**ASSIGNMENT**
Find the line with "End AllowList." in the entries below. Repeat it, every following line, and the line with "- change (contentParts", exactly and with nothing added.

**Extracted records**
^^^^

Lemma still_pending (this : DiscoveredMCPTool) (before after : gset string) :
  shouldConfirmExecute this before <> None ->
  serverName this ∉ after ->
  (serverName this +:+ "." +:+ serverToolName this) ∉ after ->
  shouldConfirmExecute this after <> None.
Proof.
  unfold shouldConfirmExecute.
  destruct (match trust this with Some b => b | None => false end);
    [congruence|].
  intros _ H1 H2.
  rewrite (bool_decide_eq_false_2 _ H1), (bool_decide_eq_false_2 _ H2).
  discriminate.
Qed.

Lemma append_not_prefix (s t : string) : s <> s +:+ "." +:+ t.
Proof.
  intros H. apply (f_equal String.length) in H.
  rewrite !length_append in H. simpl in H. lia.
Qed.

(** Tool-scope approval stays within the server's tools: approving one tool
    with ProceedAlwaysTool leaves another tool of the same server, with a
    different name, waiting for confirmation. *)
Theorem tool_scope_isolated (this other : DiscoveredMCPTool)
    (seen allowlist : gset string) (details : ToolMcpConfirmationDetails) :
  shouldConfirmExecute this seen = Some details ->
  serverName other = serverName this ->
  serverToolName other <> serverToolName this ->
  shouldConfirmExecute other allowlist <> None ->
  shouldConfirmExecute other (onConfirm details ProceedAlwaysTool allowlist)
  <> None.
Proof.
  intros Hd Hs Ht Hp.
  apply shouldConfirmExecute_keys in Hd as [_ Hk].
  destruct (pending_keys other allowlist Hp) as [H1 H2].
  apply (still_pending other allowlist); [exact Hp|..]; simpl; rewrite Hk.
  - intros H. apply elem_of_union in H as [H|H]; [now apply H1|].
    apply elem_of_singleton in H. rewrite Hs in H.
    now apply append_not_prefix in H.
  - intros H. apply elem_of_union in H as [H|H]; [now apply H2|].
    apply elem_of_singleton in H. rewrite Hs in H.
    apply String.app_inj in H. injection H as H. now apply Ht.
Qed.

Lemma tool_scope_isolated_witness :
  shouldConfirmExecute otherT (onConfirm pendingT ProceedAlwaysTool ∅) <> None.
Proof.
  apply (tool_scope_isolated toolT otherT ∅ ∅ pendingT).
  - vm_compute. reflexivity.
  - reflexivity.
  - discriminate.
  - vm_compute. discriminate.
Defined.

(** The two kinds of key share one set of strings: approving the tool [t]
    of server [s] with ProceedAlwaysTool adds the string [s.t], which is
    also the server-scope key of a server named [s.t], so every tool of
    such a server is allowed from then on. *)
Theorem tool_key_is_server_key (this other : DiscoveredMCPTool)
    (seen allowlist : gset string) (details : ToolMcpConfirmationDetails) :
  shouldConfirmExecute this seen = Some details ->
  serverName other = serverName this +:+ "." +:+ serverToolName this ->
  shouldConfirmExecute other (onConfirm details ProceedAlwaysTool allowlist)
  = None.
Proof.
  intros Hd Hs. apply shouldConfirmExecute_keys in Hd as [_ Hk].
  apply shouldConfirmExecute_listed_server. simpl. rewrite Hk, Hs.
  set_solver.
Qed.

Lemma tool_key_is_server_key_witness :
  shouldConfirmExecute toolOfST ∅ <> None
  /\ shouldConfirmExecute toolOfST (onConfirm pendingT ProceedAlwaysTool ∅)
     = None.
Proof.
  split; [vm_compute; discriminate|].
  apply (tool_key_is_server_key toolT toolOfST ∅ ∅ pendingT).
  - vm_compute. reflexivity.
  - reflexivity.
Defined.

End AllowList.

(** ** Per-block processing in mcp-tool.ts *)

Section Blocks.
Import McpTool.
Variable this : DiscoveredMCPTool.

Lemma untyped_skip (item : JsVal) :
  has "type" item = false ->
  forall st, transformItem st item = Returns st.
Proof.
  intros H st. unfold transformItem.
  assert (Htext : isTextContent item = false).
  { unfold isTextContent. rewrite H. now rewrite !andb_false_r. }
  assert (Hmedia : isMediaContent item = false).
  { unfold isMediaContent. rewrite H.
    destruct (negb (String.eqb (typeof item) "object") || is_null item);
      reflexivity. }
  assert (Hres : isResourceContent item = Returns false).
  { unfold isResourceContent. rewrite H. now rewrite !andb_false_r. }
  rewrite Htext, Hmedia, Hres. cbn [bind]. rewrite H.
  now rewrite andb_false_r.
Qed.

(** Processing a content array block by block is processing its two halves
    one after the other: the emitted items follow the order of the blocks. *)
Theorem contentParts_app (xs ys : list JsVal) :
  contentParts (xs ++ ys)
  = (ps <- contentParts xs ;; qs <- contentParts ys ;; Returns (ps ++ qs)).
Proof.
  induction xs as [|x xs IH].
  - change (contentParts []) with (@Returns (list JsVal) []). cbn [bind app].
    destruct (contentParts ys); reflexivity.
  - cbn [app]. rewrite (contentParts_cons x (xs ++ ys)), IH.
    rewrite (contentParts_cons x xs).
    destruct (contentParts [x]) as [p|e]; cbn [bind]; [|reflexivity].
    destruct (contentParts xs) as [ps|e]; cbn [bind]; [|reflexivity].
    destruct (contentParts ys) as [qs|e]; cbn [bind]; [|reflexivity].
    now rewrite app_assoc.
Qed.

Lemma canonical_text (t : string) : Forall canonicalPart [textPart (JStr t)].
Proof. constructor; [|constructor]. left. eexists; reflexivity. Qed.

Lemma canonical_inline (d m : JsVal) :
  Forall canonicalPart [inlineDataPart d m].
Proof. constructor; [|constructor]. right. eexists _, _; reflexivity. Qed.

Lemma contentParts_single_shape (item : JsVal) (ps : list JsVal) :
  contentParts [item] = Returns ps ->
  length ps <= 1 /\ Forall canonicalPart ps.
Proof.
  unfold contentParts. cbn [foldM]. unfold transformItem.
  destruct (isTextContent item) eqn:Ht.
  { destruct (isTextContent_inv item Ht) as (fs & _ & _ & ->).
    intros [= <-]. split; [simpl; lia | apply canonical_text]. }
  destruct (isMediaContent item).
  { split_ifs; intros [= <-]; (split; [simpl; lia|]);
      (apply canonical_text || apply canonical_inline). }
  destruct (isResourceContent item) as [[|]|err]; cbn [bind];
    [| |discriminate].
  - split_ifs; intros [= <-]; (split; [simpl; lia|]);
      (apply canonical_text || apply canonical_inline).
  - split_ifs; intros [= <-]; (split; [simpl; lia|]);
      (apply canonical_text || constructor).
Qed.

(** Per-block processing builds nothing but [{text: <string>}] and
    [{inlineData}] parts, at most one per block: raw blocks are never
    forwarded. *)
Theorem contentParts_canonical (items its : list JsVal) :
  contentParts items = Returns its ->
  length its <= length items /\ Forall canonicalPart its.
Proof.
  revert its. induction items as [|x items IH]; intros its H.
  - injection H as <-. split; [reflexivity | constructor].
  - rewrite contentParts_cons in H.
    destruct (contentParts [x]) as [ps|e] eqn:E1; [|discriminate].
    destruct (contentParts items) as [qs|e] eqn:E2; [|discriminate].
    cbn [bind] in H. injection H as <-.
    destruct (contentParts_single_shape x ps E1) as [L1 F1].
    destruct (IH qs eq_refl) as [L2 F2].
    rewrite length_app. split; [simpl; lia | now apply Forall_app].
Qed.

Lemma contentParts_canonical_witness :
  length [textPart (JStr "First response")] <= 1
  /\ Forall canonicalPart [textPart (JStr "First response")].
Proof.
  apply (contentParts_canonical [textBlock "First response"]). reflexivity.
Defined.

(** A media block whose [data] and [mimeType] are strings becomes an
    [inlineData] part exactly when neither is empty; an empty string is as
    invalid as a missing field. *)
Theorem media_block_strings (item : JsVal) (data mimeType : string) :
  isMediaBlock item ->
  field item "data" = JStr data ->
  field item "mimeType" = JStr mimeType ->
  contentParts [item]
  = Returns [if negb (String.eqb data EmptyString)
                && negb (String.eqb mimeType EmptyString)
             then inlineDataPart (JStr data) (JStr mimeType)
             else textPart (JStr "[Invalid media: missing data or mimeType]")].
Proof.
  intros (fields & type & -> & Hty & Hin) Hd Hm.
  unfold contentParts. cbn [foldM]. unfold transformItem.
  assert (Htext : isTextContent (JObj fields) = false).
  { unfold isTextContent. rewrite Hty.
    destruct Hin as [<-|[<-|[<-|[<-|[]]]]]; simpl;
      now rewrite !andb_false_r. }
  assert (Hmedia : isMediaContent (JObj fields) = true).
  { unfold isMediaContent.
    change (typeof (JObj fields)) with "object".
    change (is_null (JObj fields)) with false.
    rewrite (field_has fields "type") by (rewrite Hty; discriminate).
    rewrite (field_has fields "data") by (rewrite Hd; discriminate).
    rewrite (field_has fields "mimeType") by (rewrite Hm; discriminate).
    rewrite Hty, Hd, Hm.
    destruct Hin as [<-|[<-|[<-|[<-|[]]]]]; reflexivity. }
  rewrite Htext, Hmedia, Hd, Hm. simpl.
  destruct (String.eqb data EmptyString), (String.eqb mimeType EmptyString);
    reflexivity.
Qed.

Lemma media_block_strings_witness :
  contentParts [imageAAA]
  = Returns [inlineDataPart (JStr "AAA") (JStr "image/png")]
  /\ contentParts [mediaBlock "audio" (JStr EmptyString) (JStr "audio/mp3")]
     = Returns [textPart (JStr "[Invalid media: missing data or mimeType]")].
Proof.
  split.
  - apply (media_block_strings imageAAA "AAA" "image/png");
      [|reflexivity..].
    eexists _, "image". split; [reflexivity|]. split; [reflexivity|].
    left. reflexivity.
  - apply (media_block_strings _ EmptyString "audio/mp3"); [|reflexivity..].
    eexists _, "audio". split; [reflexivity|]. split; [reflexivity|].
    right. right. left. reflexivity.
Defined.

(** A block whose [type] is a string the transformer does not know (not
    text, not a media type, not resource) is reported, not dropped: it
    yields [{text: "[Unknown content type: <type>]"}].  A resource link is
    such a block here. *)
Theorem unknown_type_block (fields : list (string * JsVal)) (type : string) :
  field (JObj fields) "type" = JStr type ->
  ~ In type ("text" :: "resource" :: MCP_MEDIA_TYPES) ->
  contentParts [JObj fields]
  = Returns [textPart (JStr ("[Unknown content type: " +:+ type +:+ "]"))].
Proof.
  intros Hty Hnot.
  assert (N : forall s, In s ("text" :: "resource" :: MCP_MEDIA_TYPES) ->
                        String.eqb type s = false).
  { intros s Hs. apply String.eqb_neq. intros ->. now apply Hnot. }
  unfold contentParts. cbn [foldM]. unfold transformItem.
  assert (Htext : isTextContent (JObj fields) = false).
  { unfold isTextContent. rewrite Hty. cbn [is_str].
    rewrite (N "text") by (simpl; tauto). now rewrite !andb_false_r. }
  assert (Hincl : includes MCP_MEDIA_TYPES (JStr type) = false).
  { cbn [includes MCP_MEDIA_TYPES existsb].
    rewrite (N "image"), (N "pdf"), (N "audio"), (N "video")
      by (simpl; tauto). reflexivity. }
  assert (Hmedia : isMediaContent (JObj fields) = false).
  { unfold isMediaContent. rewrite Hty, Hincl.
    change (typeof (JObj fields)) with "object".
    change (is_null (JObj fields)) with false.
    destruct (negb (has "type" (JObj fields))
              || negb (has "data" (JObj fields))
              || negb (has "mimeType" (JObj fields))); reflexivity. }
  assert (Hres : isResourceContent (JObj fields) = Returns false).
  { unfold isResourceContent. rewrite Hty. cbn [is_str].
    rewrite (N "resource") by (simpl; tauto). now rewrite !andb_false_r. }
  rewrite Htext, Hmedia, Hres. cbn [bind].
  change (truthy (JObj fields)) with true.
  change (typeof (JObj fields)) with "object".
  rewrite (field_has fields "type") by (rewrite Hty; discriminate).
  rewrite Hty, Hincl. reflexivity.
Qed.

Lemma unknown_type_block_witness :
  contentParts [customBlock]
  = Returns [textPart (JStr "[Unknown content type: custom]")]
  /\ contentParts [JObj [("type", JStr "resource_link"); ("uri", JStr "u")]]
     = Returns [textPart (JStr "[Unknown content type: resource_link]")].
Proof.
  split.
  - apply (unknown_type_block _ "custom"); [reflexivity|].
    simpl. intros [H|[H|[H|[H|[H|[H|[]]]]]]]; discriminate.
  - apply (unknown_type_block _ "resource_link"); [reflexivity|].
    simpl. intros [H|[H|[H|[H|[H|[H|[]]]]]]]; discriminate.
Defined.

(** Blocks without a [type] key (old-style [{text}] blocks, primitives,
    [null]) are invisible to the transformer: removing them from the
    content array changes nothing to what is emitted. *)
Theorem untyped_blocks_invisible (items : list JsVal) :
  contentParts items = contentParts (List.filter (has "type") items).
Proof.
  induction items as [|x items IH]; [reflexivity|].
  cbn [List.filter]. destruct (has "type" x) eqn:H.
  - now rewrite (contentParts_cons x items),
      (contentParts_cons x (List.filter (has "type") items)), IH.
  - rewrite (contentParts_cons x items), <- IH. unfold contentParts at 1.
    cbn [foldM]. rewrite (untyped_skip x H). cbn [bind app].
    destruct (contentParts items); reflexivity.
Qed.

End Blocks.

(** ** Whole responses in mcp-tool.ts *)

Section Responses.
Import McpTool.
Variable this : DiscoveredMCPTool.
Variable JSON_stringify : JsVal -> option string.

Lemma contentParts_legacy (items : list JsVal) :
  Forall legacyText items -> contentParts items = Returns [].
Proof.
  induction 1 as [|item items [Hi _] _ IH]; [reflexivity|].
  rewrite contentParts_cons, IH. unfold contentParts. cbn [foldM].
  now rewrite (untyped_skip item Hi).
Qed.

Lemma processItem_legacy (item : JsVal) :
  legacyText item -> processItem item = JStr (textOf item).
Proof.
  intros [Hty [s Hs]]. unfold processItem, textOf.
  destruct item as [| | | | | |fields]; try discriminate.
  change (truthy (JObj fields)) with true.
  change (typeof (JObj fields)) with "object".
  assert (U : field (JObj fields) "type" = JUndefined).
  { simpl in *. destruct (assoc "type" fields); [discriminate|reflexivity]. }
  rewrite U, Hs. reflexivity.
Qed.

^^^^

**EXERCISE OUTPUT**
End AllowList.

(** ** Per-block processing in mcp-tool.ts *)

Section Blocks.
Import McpTool.
Variable this : DiscoveredMCPTool.

Lemma untyped_skip (item : JsVal) :
  has "type" item = false ->
  forall st, transformItem st item = Returns st.
Proof.
  intros H st. unfold transformItem.
  assert (Htext : isTextContent item = false).
  { unfold isTextContent. rewrite H. now rewrite !andb_false_r. }
  assert (Hmedia : isMediaContent item = false).
  { unfold isMediaContent. rewrite H.
    destruct (negb (String.eqb (typeof item) "object") || is_null item);
      reflexivity. }
  assert (Hres : isResourceContent item = Returns false).
  { unfold isResourceContent. rewrite H. now rewrite !andb_false_r. }
  rewrite Htext, Hmedia, Hres. cbn [bind]. rewrite H.
  now rewrite andb_false_r.
Qed.

(** Processing a content array block by block is processing its two halves
    one after the other: the emitted items follow the order of the blocks. *)
Theorem contentParts_app (xs ys : list JsVal) :
  contentParts (xs ++ ys)
  = (ps <- contentParts xs ;; qs <- contentParts ys ;; Returns (ps ++ qs)).
Proof.
  induction xs as [|x xs IH].
  - change (contentParts []) with (@Returns (list JsVal) []). cbn [bind app].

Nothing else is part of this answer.